Q: What system is in place to assure the clock has started again after the provider has sent requested information? (Insurance company responds regularly that they've never received the information.)

A: If the treating provider is responding to a request for additional information, the provider should, in accordance with §21.2804(e), attach a copy of the carrier's request or include with the response the name of the patient, the patient identification number, any claim number provided by the carrier, the date of service, and the name of the treating provider. If the treating provider does not possess the requested information, the provider may submit a written response indicating the provider does not have the requested information.

Proof that either of these communications were submitted by the provider may be established by use of the mail log in §21.2816 or a similarly reliable method.

 

Secondary Payor

Q: What if the payor is a secondary payor? Are they required to pay an electronic claim in 30 days, and do we have to file in the 30 days?

A: A provider must file a claim with a secondary carrier within 95 days after determining the amount paid by the primary carrier. The secondary carrier then has a 30-day period to process the claim if the claim is clean and filed electronically; or 45 days if the claim is clean and not filed electronically.

 

Non-contracted Providers

Q: What is the expected reimbursement from a payor for non-contracted providers who provide emergency and referral services?

A: The HMO Act requires that carriers reimburse non-contracted providers who furnish emergency services and authorized referral services at a usual and customary or agreed rate. Insurance Code Article 3.70-3C pertaining to preferred provider benefit plans requires that carriers pay non contracted providers at the preferred provider rate or percentage if services are not available from preferred providers in the service area or if an insured cannot reasonably reach a preferred provider to receive emergency care.

 

Date of Receipt of Payment

NEW 1-04 Q: Does §21.2816, "Date of Receipt," apply to receipt of payment as well as receipt of claim? If not, where is receipt of payment defined?

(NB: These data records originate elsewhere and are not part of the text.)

(** ** Lemmas: compilation *)

Lemma guarded_bind_opt {A B} stop (m : M clock ResourcePolicyError A) (k : A → M clock ResourcePolicyError B) o f :
  guarded stop RP_Deadline m (ok_or o RP_InvalidPolicy) →
  (∀ a, o = Some a → guarded stop RP_Deadline (k a) (ok_or (f a) RP_InvalidPolicy)) →
  guarded stop RP_Deadline (bind m k) (ok_or (o ≫= f) RP_InvalidPolicy).
Proof.
  intros Hm Hk.
  assert (ok_or (o ≫= f) RP_InvalidPolicy =
          rbind (ok_or o RP_InvalidPolicy) (λ a, ok_or (f a) RP_InvalidPolicy)) as -> by (by destruct o).
  apply guarded_bind; [done|]. intros a Ha%ok_or_ok. eauto.
Qed.
Lemma guarded_bind_same {A B} stop (m : M clock ResourcePolicyError A)
    (k : A → M clock ResourcePolicyError B) (g : A → B) o :
  guarded stop RP_Deadline m (ok_or o RP_InvalidPolicy) →
  (∀ a, guarded stop RP_Deadline (k a) (Ok (g a))) →
  guarded stop RP_Deadline (bind m k) (ok_or (g <$> o) RP_InvalidPolicy).
Proof.
  intros Hm Hk. assert (g <$> o = o ≫= λ a, Some (g a)) as -> by (by destruct o).
  apply guarded_bind_opt; [done|]. intros a _. apply Hk.
Qed.
Lemma guarded_bind_id {A} stop (m : M clock ResourcePolicyError A)
    (k : A → M clock ResourcePolicyError A) o :
  guarded stop RP_Deadline m (ok_or o RP_InvalidPolicy) →
  (∀ a, guarded stop RP_Deadline (k a) (Ok a)) →
  guarded stop RP_Deadline (bind m k) (ok_or o RP_InvalidPolicy).
Proof.
  intros Hm Hk. rewrite <- (option_fmap_id o). by apply guarded_bind_same.
Qed.
Lemma guarded_pattern p stop :
  guarded stop RP_Deadline (pattern p stop) (ok_or (compiled p) RP_InvalidPolicy).
Proof.
  unfold pattern, compiled. apply guarded_check. destruct (is_empty (trim p)); [apply guarded_fail|].
  apply guarded_bind_opt; [apply guarded_lift|]. intros g _.
  apply guarded_bind_id; [apply guarded_lift|]. intros r. apply guarded_check, guarded_ret.
Qed.

Definition compile_selector_pure (rule : ResourceGrantRule) : option Selector :=
  let kind := rule_kind rule in
  if str_eqb kind "global" then Some SelGlobal
  else if str_eqb kind "anonymous" then Some SelAnonymous
  else if str_eqb kind "authenticated" then Some SelAuthenticated
  else if str_eqb kind "user" then SelUser <$> compiled (gr_principal rule)
  else if str_eqb kind "team" then SelTeam <$> compiled (gr_principal rule)
  else if str_eqb kind "organization" then SelOrganization <$> compiled (gr_principal rule)
  else if str_eqb kind "subject" then SelSubject <$> compiled (gr_principal rule)
  else None.
Definition compile_rule_pure (rule : ResourceGrantRule) : option CompiledRule :=
  compile_selector_pure rule ≫= λ selector,
  if bool_decide (gr_capabilities rule = [])
     || existsb (λ p, negb (str_eqb p "*") && negb (canonical_project_id p)) (gr_projects rule)
  then None else
  mapM compiled (gr_capabilities rule) ≫= λ capabilities,
  Some {| ru_selector := selector; ru_capabilities := capabilities; ru_projects := gr_projects rule |}.
Definition hub_compile_rule_pure (rule : ResourceGrantRule) : option HubRule :=
  hub_selector rule ≫= λ selector,
  if bool_decide (gr_capabilities rule = [])
     || existsb (λ p, let p := trim p in negb (str_eqb p "*") && negb (canonical_project_id p))
          (gr_projects rule)
  then None else
  mapM compiled (gr_capabilities rule) ≫= λ capabilities,
  Some {| hr_selector := selector; hr_capabilities := capabilities; hr_projects := gr_projects rule |}.

Lemma rcollect_ok_or {E A B} (f : A → option B) (e : E) l :
  rcollect (λ x, ok_or (f x) e) l = ok_or (mapM f l) e.
Proof.
  induction l as [|x l IH]; simpl; [done|]. destruct (f x); simpl; [|done].
  rewrite IH. by destruct (mapM f l).
Qed.
Lemma guarded_patterns ps stop :
  guarded stop RP_Deadline (mcollect (λ p, pattern p stop) ps)
    (ok_or (mapM compiled ps) RP_InvalidPolicy).
Proof. rewrite <- rcollect_ok_or. apply guarded_mcollect. intros p _. apply guarded_pattern. Qed.

Lemma guarded_compile_selector rule stop :
  guarded stop RP_Deadline (compile_selector rule stop)
    (ok_or (compile_selector_pure rule) RP_InvalidPolicy).
Proof.
  unfold compile_selector, compile_selector_pure, rule_kind.
  assert (∀ make : regex → Selector, guarded stop RP_Deadline
    (let? p := pattern (gr_principal rule) stop in ret (make p))
    (ok_or (make <$> compiled (gr_principal rule)) RP_InvalidPolicy)) as Hg.
  { intros make. apply guarded_bind_same; [apply guarded_pattern|]. intros r. apply guarded_ret. }
  repeat case_goal; eauto with broker; apply guarded_fail.
Qed.
Lemma guarded_compile snapshot stop :
  guarded stop RP_Deadline (compile snapshot stop)
    (ok_or (mapM compile_rule_pure (gs_rules snapshot)) RP_InvalidPolicy).
Proof.
  unfold compile. 
  apply guarded_bind_id; [|intros; apply guarded_check, guarded_ret].
  rewrite <- rcollect_ok_or. apply guarded_mcollect. intros rule _.
  unfold compile_rule, compile_rule_pure. apply guarded_check.
  apply guarded_bind_opt; [apply guarded_compile_selector|]. intros selector _.
  destruct (_ || _)%bool; [apply guarded_fail|].
  apply guarded_bind_opt; [apply guarded_patterns|]. intros; apply guarded_ret.
Qed.
Lemma guarded_hub_compile snapshot stop :
  guarded stop RP_Deadline (hub_compile snapshot stop)
    (ok_or (mapM hub_compile_rule_pure (gs_rules snapshot)) RP_InvalidPolicy).
Proof.
  unfold hub_compile. apply guarded_bind_id; [|intros; apply guarded_check, guarded_ret].
  rewrite <- rcollect_ok_or. apply guarded_mcollect. intros rule _.
  unfold hub_compile_rule, hub_compile_rule_pure. apply guarded_check.
  apply guarded_bind_opt; [apply guarded_lift|]. intros selector _.
  destruct (_ || _)%bool; [apply guarded_fail|].
  apply guarded_bind_opt; [apply guarded_patterns|]. intros; apply guarded_ret.
Qed.

(** ** Lemmas: what compilation preserves *)

Lemma mapM_is_some {A B} (f : A → option B) l :
  is_some_and (mapM f l) (λ _, true) = forallb (λ x, is_some_and (f x) (λ _, true)) l.
Proof.
  induction l as [|x l IH]; simpl; [done|]. destruct (f x); simpl; [|done].
  rewrite <- IH. by destruct (mapM f l).
Qed.
Lemma mapM_existsb {A B} (f : A → option B) (g : B → bool) (h : A → bool) l l' :
  mapM f l = Some l' → (∀ x y, f x = Some y → g y = h x) → existsb g l' = existsb h l.
Proof.
  intros Hm%mapM_Some Hgh. induction Hm as [|x y l l' Hxy _ IH]; simpl; [done|].
  by rewrite (Hgh _ _ Hxy), IH.
Qed.
Lemma any_match_glob ps rs value :
  mapM compiled ps = Some rs → any_match rs value = any_glob ps value.
Proof.
  intros Hm. unfold any_match, any_glob. eapply mapM_existsb; [exact Hm|].
  intros p r Hp. unfold glob_matches. by rewrite Hp.
Qed.
Lemma compile_rule_valid rule :
  is_some_and (compile_rule_pure rule) (λ _, true) = rule_valid rule.
Proof.
  unfold compile_rule_pure, rule_valid.
  assert (existsb (λ p, negb (str_eqb p "*") && negb (canonical_project_id p)) (gr_projects rule) =
          negb (forallb (λ p, str_eqb p "*" || canonical_project_id p) (gr_projects rule))) as ->.
  { rewrite <- existsb_negb_forallb. apply existsb_ext. intros p. by rewrite negb_orb. }
  assert (is_some_and (compile_selector_pure rule) (λ _, true) =
          known_kind (rule_kind rule) && (negb (glob_kind (rule_kind rule)) || compiles (gr_principal rule)))
    as <-.
  { unfold compile_selector_pure, known_kind, glob_kind, compiles. simpl.
    destruct (compiled (gr_principal rule)); repeat case_goal; bool_to_prop;
      rewrite ?str_eqb_eq in *; simplify_eq; try done;
      repeat match goal with Hk : rule_kind rule = _ |- _ => rewrite Hk end; try done. }
  destruct (compile_selector_pure rule); simpl; [|done].
  destruct (bool_decide _); simpl; [done|].
  pose proof (mapM_is_some compiled (gr_capabilities rule)) as Hm. unfold compiles at 1.
  destruct (forallb (λ p, str_eqb p "*" || _) _); simpl; [|by rewrite andb_false_r].
  rewrite andb_true_r. rewrite <- Hm. by destruct (mapM compiled _).
Qed.
Lemma compile_rule_allows user capability rule c :
  compile_rule_pure rule = Some c →
  ru_projects c = gr_projects rule ∧
  Selector_matches (ru_selector c) user = rule_selects rule user ∧
  any_match (ru_capabilities c) capability = any_glob (gr_capabilities rule) capability.
Proof.
  unfold compile_rule_pure. intros (sel & Hs & Hc)%bind_Some.
  destruct (_ || _)%bool; [done|]. apply bind_Some in Hc as (caps & Hm & [= <-]). simpl.
  split; [done|]. split; [|by apply any_match_glob].
  unfold compile_selector_pure, rule_selects, glob_matches in *.
  revert Hs. destruct (compiled (gr_principal rule)); simpl;
    repeat (case_goal; simpl; try (intros; by simplify_eq)).
Qed.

A: §21.2810, Date of Claim Payment, defines the date of receipt of payment, with reference to the modes of transmitting such payment, for purposes of compliance with the statutory claims payment period.

 

Notification to Providers about Catastrophic Events

Q: If a payor experiences a catastrophic event, is the payor required to notify physicians and providers?

A: It would seem to be a good business practice for plans to notify physicians and providers when events occur that will change claims processing timeframes and expectations. In addition, TDI will post notices regarding catastrophic events on its Web site.

 

Notification from Providers and Payors to TDI about Catastrophic Events

NEW 9-04 Q: If a provider or payor experiences a catastrophic event, when is the provider or payor required to notify TDI? How should the provider or payor notify TDI?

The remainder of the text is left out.